Effects of the substituents of pyrazole/thiazine ligands on the magnetic properties of chloro-bridged Cu(II) complexes

We have synthesised and characterised the dimeric copper(II) complexes [{CuCl(PzTz)}2(μ-Cl)2], [{CuCl(DMPzTz)}2(μ-Cl)2] and [{CuCl(DPhPzTz)}2(μ-Cl)2] and the monomeric complex [CuCl2(DMPzTz)] (PzTz = 2-(1-pyrazolyl)-1,3-thiazine, DMPzTz = 2-(3,5-dimethyl-1-pyrazolyl)-1,3-thiazine and DPhPzTz = 2-(3,5-diphenyl-1-pyrazolyl)-1,3-thiazine). Single crystal X-ray diffraction studies show that the geometry around the copper(II) center in the dimeric units is a distorted squared pyramid, while the monomeric compound presents a distorted squared planar coordination.
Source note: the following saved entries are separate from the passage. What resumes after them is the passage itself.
(* ===== verification/RaftElection.v ===== *)
(** * Election safety of the nodes

    A cluster of the nodes of RaftNode.v over a network that delivers each
    message at most once, in any order, with disk faults, crashes and restarts,
    while no node's configuration changes.  Every step is simulated by the
    abstract election of RaftVote.v, so no term ever has two leaders. *)

From Stdlib Require Import ZArith Lia.
From Stdlib Require Import Strings.Byte.
From stdpp Require Import base list gmap gmultiset sorting.
From S2P Require Import Prelude.
From S2P Require Import RaftLog.
From S2P Require Import RaftConfig.
From S2P Require Import RaftLogFile.
From S2P Require Import RaftNode.
From S2P Require Import RaftRun.
From S2P Require Import RaftVote.

#[local] Open Scope Z_scope.

Module election.
Import raftlog node run.

(** ** The cluster *)

Section cluster.
Context {S : Type} {SM : StateMachine S}.

(** What a node does without consuming a message.  A campaign starts with the
    election timer, or as the second critical section of [handleTimeoutNow] when
    something came between it and the first: the first changes nothing, so it is
    then the loss of the message and a campaign at some later point. *)
Inductive act :=
| ACampaign (leaderTransfer : bool)
| AHeartbeat
| APropose (term : Z) (kind : EntryKind) (entry : bytes)
| ASendRound (p : NodeID)
| AApply (s : S)
| ARemoveFinish (target : NodeID)
| AAddStart (target : NodeID)
| ATransferStart (target : NodeID)
| ATransferAbort (e : error)
| ATransferTimeoutNow (target : NodeID) (term : Z).

Definition run_act (a : act) : M unit :=
  match a with
  | ACampaign lt => maybeStartElection lt
  | AHeartbeat => heartbeatTick
  | APropose t k b => _ ← propose t k b; skip
  | ASendRound p => _ ← sendRound p; skip
  | AApply s => _ ← applyStep s; skip
  | ARemoveFinish p => removeServer_finish p
  | AAddStart p => _ ← addServer_start p; skip
  | ATransferStart p => _ ← transfer_start p; skip
  | ATransferAbort e => _ ← transfer_abort e; skip
  | ATransferTimeoutNow p t => transfer_timeoutNow p t
  end.

Record cluster := MkCluster { nodes : gmap NodeID Node; net : list (NodeID * Message) }.

Definition sends (es : list effect) : list (NodeID * Message) :=
  omap (fun e => match e with Send to m => Some (to, m) | _ => None end) es.

(** Replies that go to a replicator. *)
Definition is_reply (b : Body) : bool :=
  match b with MsgAppendResponse _ _ _ => true | MsgInstallSnapshotResponse _ _ => true | _ => false end.

(** [Term] is a [uint64]. *)
Definition typed (m : Message) : Prop := is_u64 (Term m).

(** [C] is everyone's configuration, before and after; terms stay below the
    largest [uint64]. A replicator may be waiting for any round. *)
Inductive step (C : Members) (c : cluster) : cluster -> Prop :=
| step_deliver i n m l1 l2 now fs n' w' :
    nodes c !! i = Some n -> net c = l1 ++ (i, m) :: l2 -> typed m -> currentTerm n < max_u64 ->
    dispatch now m n (MkWorld fs []) = Some (tt, n', w') -> config n' = Some C ->
    step C c (MkCluster (<[i := n']> (nodes c)) (l1 ++ l2 ++ sends (out w')))
| step_reply i n p r m l1 l2 fs b n' w' :
    nodes c !! i = Some n -> net c = l1 ++ (i, m) :: l2 -> typed m -> is_reply (body m) = true ->
    onReply p r m n (MkWorld fs []) = Some (b, n', w') -> config n' = Some C ->
    step C c (MkCluster (<[i := n']> (nodes c)) (l1 ++ l2 ++ sends (out w')))
| step_act i n a fs n' w' :
    nodes c !! i = Some n -> currentTerm n < max_u64 ->
    run_act a n (MkWorld fs []) = Some (tt, n', w') -> config n' = Some C ->
    step C c (MkCluster (<[i := n']> (nodes c)) (net c ++ sends (out w')))
| step_restart i n ps boot cf syncOn logDisk recovered n' :
    nodes c !! i = Some n ->
    buildNode i ps boot cf syncOn (Some logDisk) (default None (stateFile n)) (default None (configPath n))
      recovered None = Ok n' -> is_u64 (currentTerm n') -> config n' = Some C ->
    step C c (MkCluster (<[i := n']> (nodes c)) (net c))
| step_lose x l1 l2 : net c = l1 ++ x :: l2 -> step C c (MkCluster (nodes c) (l1 ++ l2)).

(** Freshly built and started nodes, nothing in flight. *)
Definition init (C : Members) (c : cluster) : Prop :=
  net c = []
  /\ forall i n, nodes c !! i = Some n -> 0 <= i < 2 ^ 63
       /\ exists ps cf syncOn n0 w,
            buildNode i ps C cf syncOn None None None 0 None = Ok n0
            /\ node.start n0 (MkWorld [] []) = Some (tt, n, w) /\ config n = Some C.

(** ** Abstraction *)

Definition dstate (n : Node) : config.hardState := config.openRaftStateFile (default None (stateFile n)).

Definition vs (n : Node) : vote.voter :=
  vote.MkVoter (currentTerm n) (votedFor n) (role n) (votesReceived n)
    (config.currentTerm (dstate n)) (config.votedFor (dstate n)).

Record node_ok (n : Node) : Prop := {
  ok_term : is_u64 (currentTerm n);
  ok_id : 0 <= id n < 2 ^ 63;
  ok_vote : - 2 ^ 63 <= votedFor n < 2 ^ 63;
  ok_file : is_Some (stateFile n)
}.

(** The node moves by silent steps and sends no vote message. *)
Definition silent : rel := fun n w n' w' =>
  node_ok n -> node_ok n' /\ id n' = id n /\ rtc (vote.tau (id n)) (vs n) (vs n')
    /\ votes_of (out w') = votes_of (out w).

#[local] Instance silent_rel : NodeRel silent.
Proof.
  split; unfold silent; [done|]. intros n w n1 w1 n2 w2 H1 H2 Hok.
  destruct (H1 Hok) as (Hok1 & Hid & Hs & Hv). destruct (H2 Hok1) as (Hok2 & Hid2 & Hs2 & Hv2).
  rewrite Hid in Hs2. split_and!; [done|congruence|by etrans|congruence].
Qed.

Lemma quiet_vs n w n' w' : quiet n w n' w' -> vs n' = vs n.
Proof. intros (? & H1 & H2 & H3 & H4 & H5 & _). unfold vs, dstate. by rewrite H1, H2, H3, H4, H5. Qed.

Lemma quiet_silent n w n' w' : quiet n w n' w' -> silent n w n' w'.
Proof.
  intros Hq Hok. rewrite (quiet_vs _ _ _ _ Hq). destruct Hq as (H0 & H1 & H2 & H3 & H4 & H5 & H6).
  destruct Hok. split_and!; [split|done|apply rtc_refl|done]; congruence.
Qed.

Lemma pres_silent {A} (m : M A) : pres quiet m -> pres silent m.
Proof. intros H n w a n' w' E. apply quiet_silent. by eapply H. Qed.

(** The outcomes of saving the hard state. *)
Lemma persist_run n w ok n' w' :
  is_Some (stateFile n) -> persistHardStateLocked n w = Some (ok, n', w') ->
  out w' = out w
  /\ ((ok = false /\ n' = n) \/ n' = set_stateFile (Some (config.saved (currentTerm n) (votedFor n))) n).
Proof.
  intros [d Hd]. unfold persistHardStateLocked, mbind, M_bind, gets, next_fault, modify, mret, M_ret.
  cbn. rewrite Hd. cbn. destruct (faults w) as [|[[|k]|] fs]; cbn;
    intros [= <- <- <-]; cbn; auto.
  split; [done|]. left. split; [done|]. destruct n. cbn in *. by rewrite Hd.
Qed.

Lemma vs_stateFile n t v :
  is_u64 t -> - 2 ^ 63 <= v < 2 ^ 63 ->
  vs (set_stateFile (Some (config.saved t v)) n)
  = vote.MkVoter (currentTerm n) (votedFor n) (role n) (votesReceived n) t v.
Proof.
  intros Ht Hv. unfold vs, dstate. cbn [set_stateFile stateFile currentTerm votedFor role votesReceived].
  change (default None (Some ?x)) with x. by rewrite config.openRaftStateFile_save.
Qed.

Lemma vs_saved n :
  node_ok n -> vs (set_stateFile (Some (config.saved (currentTerm n) (votedFor n))) n)
  = vote.MkVoter (currentTerm n) (votedFor n) (role n) (votesReceived n) (currentTerm n) (votedFor n).
Proof.
  intros [Ht Hi Hv _]. by apply vs_stateFile.
Qed.

(** [stepDownLocked] to a higher term. *)
Lemma stepDown_run T n w u n' w' :
  node_ok n -> is_u64 T -> T > currentTerm n -> stepDownLocked T n w = Some (u, n', w') ->
  node_ok n' /\ id n' = id n /\ vote.tau (id n) (vs n) (vs n') /\ votes_of (out w') = votes_of (out w)
  /\ currentTerm n' = T /\ votedFor n' = noVote /\ role n' = Follower /\ config n' = config n /\ log n' = log n.
Proof.
  intros Hok HT Hgt E. unfold stepDownLocked in E.
  apply bind_inv in E as ([] & n1 & w1 & [= <- <-] & E). apply bind_inv in E as ([] & n1 & w1 & [= <- <-] & E).
  apply bind_inv in E as ([] & n1 & w1 & [= <- <-] & E). apply bind_inv in E as ([] & n1 & w1 & [= <- <-] & E).
  set (n0 := set_transferring false (set_votedFor noVote (set_role Follower (set_currentTerm T n)))) in *.
  apply bind_inv in E as (ok & n1 & w1 & Ep & E).
  destruct Hok as [H1 H2 H3 H4]. apply persist_run in Ep as [Ho Ep]; [|exact H4].
  apply bind_inv in E as ([] & n2 & w2 & [= <- <-] & [= <- <- <-]). cbn [out].
  rewrite !votes_of_snoc. cbn [is_vote app]. rewrite !app_nil_r, Ho.
  assert (node_ok n0) as Hok0 by (split; [done|exact H2|change (votedFor n0) with (-1); lia|exact H4]).
  destruct Ep as [[-> ->] | ->].
  - split_and!; try done. exact (vote.tau_stepDown (id n) (vs n) T false Hgt).
  - split_and!; try done. rewrite (vs_saved n0 Hok0). exact (vote.tau_stepDown (id n) (vs n) T true Hgt).
Qed.

Lemma forM_sends ps (b : Node -> Body) term n w :
  forM ps (fun p => send p b term) n w
  = Some (tt, n, MkWorld (faults w) (out w ++ ((fun p => Send p (MkMessage (id n) term (b n))) <$> ps))).
Proof.
  revert w. induction ps as [|p ps IH]; intros w; cbn [forM fmap list_fmap].
  - rewrite app_nil_r. by destruct w.
  - change ((send p b term ≫= fun _ => forM ps (fun p => send p b term)) n w)
      with (forM ps (fun p => send p b term) n
              (MkWorld (faults w) (out w ++ [Send p (MkMessage (id n) term (b n))]))).
    rewrite IH. cbn. by rewrite <- app_assoc.
Qed.

Lemma votes_of_requests (ps : list NodeID) i T li lti lt :
  let es := (fun p => Send p (MkMessage i T (MsgRequestVote i li lti lt))) <$> ps in votes_of es = es.
Proof.
  cbn zeta. induction ps as [|p ps IH]; [done|]. rewrite fmap_cons. unfold votes_of in *.
  rewrite filter_cons_True by done. by rewrite IH.
Qed.

(** Standing for election: deferred or failed and silent, or a new term with the
    node's own vote and a request to every other voter. *)
Lemma election_run C lt n w u n' w' :
  node_ok n -> config n = Some C -> currentTerm n < max_u64 ->
  maybeStartElection lt n w = Some (u, n', w') ->
  let T := currentTerm n + 1 in
  node_ok n' /\ id n' = id n
  /\ ((rtc (vote.tau (id n)) (vs n) (vs n') /\ votes_of (out w') = votes_of (out w))
      \/ (role n <> Leader /\ id n ∈ dom C /\ vs n' = vote.MkVoter T (id n) Candidate 1 T (id n)
          /\ exists li lti, votes_of (out w') = votes_of (out w)
               ++ ((fun p => Send p (MkMessage (id n) T (MsgRequestVote (id n) li lti lt))) <$> votingPeers n))).
Proof.
  intros Hok HC Hmax E T. unfold maybeStartElection in E.
  apply bind_inv in E as (r & n1 & w1 & [= <- <- <-] & E). apply bind_inv in E as (ins & n1 & w1 & [= <- <- <-] & E).
  apply bind_inv in E as (inC & n1 & w1 & [= <- <- <-] & E).
  case_decide as Hr; [injection E as <- <- <-; split_and!; [done|done|by left]|].
  destruct (installing n); [injection E as <- <- <-; split_and!; [done|done|by left]|].
  destruct (inConfigLocked n) eqn:HinC; cbn [negb] in E;
    [|injection E as <- <- <-; split_and!; [done|done|by left]].
  apply bind_inv in E as (pt & n1 & w1 & [= <- <- <-] & E). apply bind_inv in E as (pv & n1 & w1 & [= <- <- <-] & E).
  apply bind_inv in E as (pvs & n1 & w1 & [= <- <- <-] & E).
  apply bind_inv in E as ([] & n1 & w1 & [= <- <-] & E). apply bind_inv in E as ([] & n1 & w1 & [= <- <-] & E).
  apply bind_inv in E as ([] & n1 & w1 & [= <- <-] & E). apply bind_inv in E as ([] & n1 & w1 & [= <- <-] & E).
  pose proof Hok as [Ht Hid Hv Hf].
  assert (u64 (currentTerm n + 1) = T) as HT by (apply u64_small; unfold is_u64, max_u64 in *; lia).
  rewrite HT in E.
  set (n0 := set_votesReceived 1 _) in E.
  assert (node_ok n0) as Hok0 by (split; [unfold is_u64, max_u64 in *; cbn; lia|done|cbn; lia|done]).
  apply bind_inv in E as (ok & n1 & w1 & Ep & E). apply persist_run in Ep as [Ho Ep]; [|done].
  assert (vs (set_stateFile (Some (config.saved (currentTerm n0) (votedFor n0))) n0)
          = vote.MkVoter T (id n) Candidate 1 T (id n)) as Hvs by by rewrite vs_saved.
  destruct ok; cbn [negb] in E.
  - destruct Ep as [[? _] | ->]; [done|].
    apply bind_inv in E as (t & n2 & w2 & [= <- <- <-] & E). apply bind_inv in E as (li & n2 & w2 & [= <- <- <-] & E).
    apply bind_inv in E as (lti & n2 & w2 & E2 & E). unfold expr in E2.
    destruct (lastTerm _) as [x|]; [|done]. injection E2 as <- <- <-.
    apply bind_inv in E as (ps & n2 & w2 & [= <- <- <-] & E). apply bind_inv in E as ([] & n2 & w2 & [= <- <-] & E).
    rewrite forM_sends in E. injection E as <- <- <-. split; [by destruct Hok0|]. split; [done|].
    right. split_and!; [done| |done|].
    + unfold inConfigLocked in HinC. rewrite HC in HinC. apply elem_of_dom.
      destruct (C !! id n); [done|]. done.
    + cbn [out]. eexists _, _. unfold votes_of at 1. rewrite filter_app. fold votes_of.
      rewrite votes_of_snoc. cbn [is_vote]. rewrite app_nil_r, Ho. f_equal. apply votes_of_requests.
  - unfold modify in E. injection E as <- <- <-. rewrite Ho.
    destruct Ep as [[_ ->] | ->].
    + split; [by split|]. split; [done|]. left. split; [|done]. apply rtc_refl.
    + split; [by split|]. split; [done|]. left. split; [|done]. apply rtc_once.
      match goal with |- context [vs (set_votesReceived ?a ?b)] =>
        assert (set_votesReceived a b = set_stateFile (Some (config.saved T (id n))) n) as -> by (by destruct n) end.
      rewrite vs_stateFile by (done || lia || apply Hok0).
      exact (vote.tau_failed_election (id n) (vs n)).
Qed.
The electronic and magnetic properties of complexes are discussed on the basis of their X-ray structures and EPR spectral studies combined with DFT calculations. Magnetostructural comparisons with structurally similar copper(II) complexes are also carried out. DFT calculations indicate that the dinuclear species are more stable than the mononuclear ones, although the inclusion of methyl or phenyl substituents provokes an important stabilization of the mononuclear forms. DFT calculations fail to predict the sign of the magnetic coupling constants of the complexes whereas multiconfigurational methods, CASSCF/NEVPT2 calculations, predict the correct sign of the exchange coupling constant.